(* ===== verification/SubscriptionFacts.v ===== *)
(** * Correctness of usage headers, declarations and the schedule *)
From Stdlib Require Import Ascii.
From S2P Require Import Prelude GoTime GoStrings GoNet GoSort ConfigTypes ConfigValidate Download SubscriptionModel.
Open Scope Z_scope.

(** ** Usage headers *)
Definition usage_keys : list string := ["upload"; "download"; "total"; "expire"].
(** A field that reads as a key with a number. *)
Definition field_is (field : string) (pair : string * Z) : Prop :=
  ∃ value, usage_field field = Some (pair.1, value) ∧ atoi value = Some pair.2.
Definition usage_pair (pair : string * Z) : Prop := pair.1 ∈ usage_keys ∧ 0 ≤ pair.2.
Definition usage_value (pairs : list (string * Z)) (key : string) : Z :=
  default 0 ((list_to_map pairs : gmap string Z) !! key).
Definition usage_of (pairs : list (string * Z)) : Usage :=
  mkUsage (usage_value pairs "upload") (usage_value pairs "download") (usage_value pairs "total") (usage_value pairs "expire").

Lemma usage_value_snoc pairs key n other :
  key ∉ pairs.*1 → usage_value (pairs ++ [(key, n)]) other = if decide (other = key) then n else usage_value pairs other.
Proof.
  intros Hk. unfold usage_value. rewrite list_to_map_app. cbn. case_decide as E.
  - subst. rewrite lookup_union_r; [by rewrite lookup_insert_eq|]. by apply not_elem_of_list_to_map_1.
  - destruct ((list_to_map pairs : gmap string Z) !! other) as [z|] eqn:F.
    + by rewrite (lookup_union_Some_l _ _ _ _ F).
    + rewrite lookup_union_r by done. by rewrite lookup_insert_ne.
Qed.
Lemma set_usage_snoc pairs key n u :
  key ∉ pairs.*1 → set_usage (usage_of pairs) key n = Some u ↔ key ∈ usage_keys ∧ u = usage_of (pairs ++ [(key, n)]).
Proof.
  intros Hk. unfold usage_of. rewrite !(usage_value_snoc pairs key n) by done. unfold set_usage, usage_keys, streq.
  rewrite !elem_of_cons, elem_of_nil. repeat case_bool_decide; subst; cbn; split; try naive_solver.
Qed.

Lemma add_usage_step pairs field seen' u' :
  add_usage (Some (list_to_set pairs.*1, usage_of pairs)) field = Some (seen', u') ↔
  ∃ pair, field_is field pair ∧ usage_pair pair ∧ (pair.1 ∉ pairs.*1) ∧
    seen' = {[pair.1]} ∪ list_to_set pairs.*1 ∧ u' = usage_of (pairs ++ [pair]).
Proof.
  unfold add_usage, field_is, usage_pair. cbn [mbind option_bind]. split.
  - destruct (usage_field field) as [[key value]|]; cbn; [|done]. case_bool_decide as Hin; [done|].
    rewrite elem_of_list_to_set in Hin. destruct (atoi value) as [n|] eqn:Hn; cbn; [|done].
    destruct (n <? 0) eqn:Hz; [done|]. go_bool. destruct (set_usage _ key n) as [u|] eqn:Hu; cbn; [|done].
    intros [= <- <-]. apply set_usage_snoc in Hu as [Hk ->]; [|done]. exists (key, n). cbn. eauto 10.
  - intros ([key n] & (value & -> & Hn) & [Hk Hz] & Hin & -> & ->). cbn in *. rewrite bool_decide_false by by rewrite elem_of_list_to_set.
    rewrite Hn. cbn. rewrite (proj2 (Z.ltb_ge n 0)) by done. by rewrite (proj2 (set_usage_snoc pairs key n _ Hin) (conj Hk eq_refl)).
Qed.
•••••
• _PROBLEM DETAILS_
Restate word for word the entries above from the line with "From Stdlib Require Import Ascii." through the line with "value = Some pair.2.", inclusive, leaving out everything else.

• _COMPLETED EXERCISE_
From Stdlib Require Import Ascii.
From S2P Require Import Prelude GoTime GoStrings GoNet GoSort ConfigTypes ConfigValidate Download SubscriptionModel.
Open Scope Z_scope.

(** ** Usage headers *)
Definition usage_keys : list string := ["upload"; "download"; "total"; "expire"].
(** A field that reads as a key with a number. *)
Definition field_is (field : string) (pair : string * Z) : Prop :=
  ∃ value, usage_field field = Some (pair.1, value) ∧ atoi value = Some pair.2.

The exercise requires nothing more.